Le langage privé « serait un langage que seul son locuteur pourrait comprendre, car il ne parlerait que de son monde intérieur, notamment de ses expériences internes ou d’objets mentaux auquel nul autre ne serait censé avoir accès »[1]. Bartleby correspond bien à cette définition primaire. En effet, personne n’est en mesure de comprendre ce qu’il veut dire : le narrateur saisit bien son propos pragmatiquement, à savoir la non-exécution des tâches, mais il ne comprend pas pourquoi, ni comment une telle réponse est possible, autrement dit, il n’en comprend pas la structure, puisqu’il ne peut établir de lien décent ou acceptable pour la raison avec la réalité (qu’il incarne si fort sous la plume de Melville).  Jusqu’au moment de sa mort, Bartleby reste inaccessible et se terre dans le silence. Il est à lui-même son propre sauveur, étant sans doute le seul à se comprendre, mais il est aussi son propre bourreau en s’emmurant dans ce silence mortifère. Dans l’impossibilité d’expliciter et de répondre autre chose que sa fameuse formule, Bartleby annonce le caractère insurmontable du langage que mettra ensuite en avant Wittgenstein, en évoquant l’impossible existence d’un tel langage privé. Il est à lui-même sa propre limite comme le langage est pour lui-même sa propre limite. Effectivement, Bartleby est l’incompris…voire le non-sens ?

 

Mythe de l’intériorité et autolimitation

 

Les tentatives ratées et dérisoires du narrateur pour comprendre Bartleby dépeintes par Melville ont donc échoué. Que retenir de cet échec ? Non que le narrateur soit maladroit ou que finalement, il n’ait pas abandonné ses habitudes de dirigeant, mais que Melville tourne en dérision la psychologisation. Chercher à comprendre Bartleby par la certitude qu’en son for intérieur se cachent des significations et des symboles précieux dont on ne voit que le reflet mène le narrateur, aussi bien que le lecteur, au pire à des interprétations fausses, au mieux, à une impasse. La remise en cause d’une intériorité inaccessible au monde extérieur et viable est manifeste dans l’œuvre de Melville puisqu’il fait mourir Bartleby. En jetant son personnage aux Tombes, c’est « le mythe de l’intériorité »[2] que Melville tue par le même fait, tout comme Wittgenstein par la suite. Le mythe de l’intériorité, c’est penser un « dehors » et un « dedans » bien distincts, presque indépendants l’un de l’autre, et que le « dedans » pourrait parfois être entièrement privé, à savoir « caché » de l’extérieur, totalement inaccessible du « dehors » :

Nous voyons revenir toujours à nouveau l’idée que ce que nous voyons du signe est uniquement une face extérieure d’un intérieur, dans lequel ont lieu les véritables opérations du sens et de la signification.[3]

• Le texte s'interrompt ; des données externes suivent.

(** Changing a block that is held: it is logged, and released. *)
Lemma fi_log_block bl a t b n d s : fsb dev p pid start sb bl a t b n s → room start bl n a → length d = Z.to_nat BSIZE →
  wp (⇑ (set_data b d) ;;; ⇑ (log_write b) ;;; ⇑ (brelse b)) (fun _ s' => ∃ a', fsi dev p pid start sb (logged bl n) a' t s' ∧ updated dev p pid start n d bl a a') s.
Proof.
  intros (Hf & Ho & Hl & Ht) Hro Hd. eapply wp_mono.
  - apply (wp_keeps (on_env itable eq)); [|exact (fs_log_block dev p pid start sb b n d bl s a Hf Ho Hro Hd)].
    unfold set_data. keeps; [apply keeps_upd_buf; typeclasses eauto|apply keeps_log_write; typeclasses eauto|apply keeps_brelse; typeclasses eauto].
  - intros [] s' [(a' & Hf' & Hu) Hp]. destruct (Hp (fs_env _ _ _ _ _ _ Hf)) as [_ E]. exists a'. split; [|done].
    split; [done|apply Hu|apply Hro|congruence].
Qed.

(** The bytes [all] come from [src]: a local structure or user memory. *)
Definition delivers (t : rest) (src : wsrc) (all : list Z) : Prop :=
  ∀ bl a b n k e tot m, fsb dev p pid start sb bl a t b n (k, e) → 0 ≤ tot → 0 ≤ m → tot + m ≤ Z.of_nat (length all) →
  wp (copy_from src tot m) (fun r k' => r = (0, take (Z.to_nat m) (drop (Z.to_nat tot) all)) ∧ fsb dev p pid start sb bl a t b n (k', e)) k.

Lemma delivers_local t all : delivers t (FromLocal all) all.
Proof.
  intros bl a b n k e tot m Hf _ _ _. unfold copy_from. apply wp_bind. eapply wp_mono; [by apply (fi_myproc _ _ _ _ _ _ _ _ _ _ _ _ Hf)|].
  intros q k' (_ & Hf' & _). by apply wp_ret.
Qed.

Lemma uread_sub m pt va all tot : uread m pt va all → uread m pt (va + Z.of_nat tot) (drop tot all).
Proof. intros H i b Hb. rewrite lookup_drop in Hb. destruct (H _ _ Hb) as (x & Hx & Hm). exists x. split; [|done]. rewrite <-Hx. f_equal. lia. Qed.

(** Two reads of the same user bytes. *)
Lemma uread_agree m pt va l l' : uread m pt va l → uread m pt va l' → (length l ≤ length l')%nat → l = take (length l) l'.
Proof.
  intros H H' Hlen. apply list_eq. intros i. destruct (decide (i < length l)%nat) as [Hi|Hi].
  - rewrite lookup_take_lt by done. destruct (lookup_lt_is_Some_2 l i Hi) as [x Hx]. destruct (lookup_lt_is_Some_2 l' i ltac:(lia)) as [y Hy].
    destruct (H _ _ Hx) as (z & Hz & Ez). destruct (H' _ _ Hy) as (z' & Hz' & Ez'). rewrite Hz in Hz'. injection Hz' as <-. congruence.
  - rewrite !lookup_ge_None_2; [done|rewrite length_take; lia|lia].
Qed.

Lemma delivers_user t pt va all : t.2.2 !! p = Some pt → uspace_ok (user_mem t) pt → 0 ≤ va → va + Z.of_nat (length all) < 2 ^ 64 → uread (user_mem t) pt va all →
  delivers t (FromUser va) all.
Proof.
  intros Hpt Hus Hva Hva2 Hu bl a b n k e tot m Hf Htot Hm Hle. unfold copy_from, either_copyin. apply wp_bind.
  eapply wp_mono; [by apply (fi_myproc _ _ _ _ _ _ _ _ _ _ _ _ Hf)|]. intros q k1 (-> & Hf1 & _). pose proof Hf1 as (_ & _ & _ & Ht). cbn [fst] in Ht.
  cbn [of_option]. apply wp_bind, wp_ret. assert (Hpr : ∃ pr, k_procs k1 !! p = Some pr ∧ p_pagetable pr = pt).
  { rewrite <-Ht in Hpt. unfold itable in Hpt. cbn [snd] in Hpt. rewrite list_lookup_fmap in Hpt. apply fmap_Some in Hpt as (pr & Hpr & ->). by exists pr. }
  destruct Hpr as (pr & Hpr & Ept). apply wp_bind, (wp_get_proc p pr); [done|]. rewrite Ept.
  replace (u64 (va + tot)) with (va + tot) by (symmetry; apply wrap_small; lia).
  assert (Hmem : k_mem k1 = user_mem t) by (by rewrite <-Ht). eapply wp_mono; [apply copyin_wp; lia|]. intros [c bs] k2 (-> & Hr & Hlen & Hc). rewrite Hmem in *.
  pose proof (uread_sub _ _ _ _ (Z.to_nat tot) Hu) as Hd. rewrite Z2Nat.id in Hd by lia.
  assert (Hbs : bs = take (length bs) (drop (Z.to_nat tot) all)) by (apply (uread_agree _ _ _ _ _ Hr Hd); rewrite length_drop; lia).
  destruct (decide (Z.of_nat (length bs) = m)) as [Em|Em].
  - split; [|done]. subst c. rewrite Hbs. do 2 f_equal. lia.
  - exfalso. destruct Hc as [_ Hc]. destruct (lookup_lt_is_Some_2 (drop (Z.to_nat tot) all) (length bs)) as [x Hx]; [rewrite length_drop; lia|].
    destruct (Hd _ _ Hx) as (y & Hy & _). unfold uphys in Hy. apply bind_Some in Hy as (pa & Hpa & _). rewrite Hpa in Hc. cbn in Hc.
    apply (us_frames _ _ Hus _ pa) in Hpa; [done|]. apply PGROUNDDOWN_nonneg. lia.
Qed.

(** The bytes do not depend on the inode table. *)
Definition delivers_any (t : rest) (src : wsrc) (all : list Z) : Prop := ∀ tbl, delivers (tbl, t.2) src all.

(** A round of the loop of [writei]. *)
Record round (a : cache) (t : rest) (ip : nat) (r : inode) (off left k : Z) (q : list Z) (s : kst * list (kst → kst)) (bl' : list Z) (a' : cache) (A : list Z) (v1 : blocks) : Prop := {
  ro_fsi : fsi dev p pid start sb bl' a' (<[ip := r <| i_addrs := A |>]> t.1, t.2) s;
  ro_same : same_txn a a';
  ro_ext : extends start sb (a_view a) (dinode_of r) v1 (dinode_of (r <| i_addrs := A |>));
  ro_sized : sized v1;
  ro_nz : loc v1 (dinode_of (r <| i_addrs := A |>)) (off / BSIZE) ≠ 0;
  ro_view : let x := loc v1 (dinode_of (r <| i_addrs := A |>)) (off / BSIZE) in a_view a' = <[x := set_bytes (blk v1 x) (Z.to_nat (off mod BSIZE)) q]> v1;
  ro_log : can_log bl' a' (cost sb bl' (dinode_of (r <| i_addrs := A |>)) + left - 1);
  ro_free : free_blocks sb (a_view a') (reserve (dinode_of (r <| i_addrs := A |>)) (k - 1))
}.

De premier abord c’est bien l’impression du narrateur ou du lecteur face à l’excentrique Bartleby. Mais cette intériorité est finalement trompeuse ou seulement partielle dans son cas : on se demande si le personnage principal lui-même se comprend et même s’il ne serait pas en train de résister contre lui-même. Peut-être préfèrerait-il ne pas se connaître, ne pas se comprendre, ne pas chercher à expliciter ce qu’il ne peut dire. L’inaccessibilité à son propre moi, dépsychologisé, est bien une image pensée par Wittgenstein, qui utilise le champ visuel pour démontrer l’impossibilité d’un langage totalement privé : si l’œil dispose d’un champ visuel, nous ne pouvons pas témoigner de notre œil, il est nécessairement hors du champ visuel, en même temps qu’il est dedans, à la limite. Si l’on pouvait le voir, il ne serait pas à l’origine du champ visuel (ou par analogie, du moi). Il y a donc toujours cette limite à nous-mêmes, dans nous-mêmes et par nous-mêmes : si les autres n’ont pas accès à mon langage privé, je n’y ai pas plus d’accès que ces derniers. De plus, l’existence d’un langage privé se trouve compromise en ce que tout langage passe nécessairement par un lien de communauté et de partage. Un langage pour soi seul est-il en effet encore un langage ? Il est intéressant de rapprocher en ces termes Wittgenstein du personnage de Melville, si hermétique aux lecteurs mais sans doute aussi à lui-même.

Usage indicatif et obvie

 Si l’on poursuit ce rapprochement, on peut se demander à quel type de discours pourrait correspondre la formule de Bartleby  I would prefer not to dans la logique wittgensteinienne. Il existe quatre types d’usages du langage selon l’auteur du Tractatus : 1) l’usage représentatif ou « sensé » constitué de propositions qui ont une forme logique et donc un sens possible du fait que chacun des signes de ces propositions ont une signification : il peut y avoir similitude entre la structure de la proposition et la structure de la réalité qu’elles représentent. 2) l’usage tautologique composé de propositions qui ne disent rien, dépourvues de contenu de connaissance, 3) l’usage non-sensé qui génère par exemple des propositions philosophiques confuses, dotées ni de forme logique, ni de sens. Enfin, 4) l’usage indicatif mettant en lumière la cohabitation du montrer et du dire : la proposition ne dit rien sur la proposition, mais montre un inexprimable.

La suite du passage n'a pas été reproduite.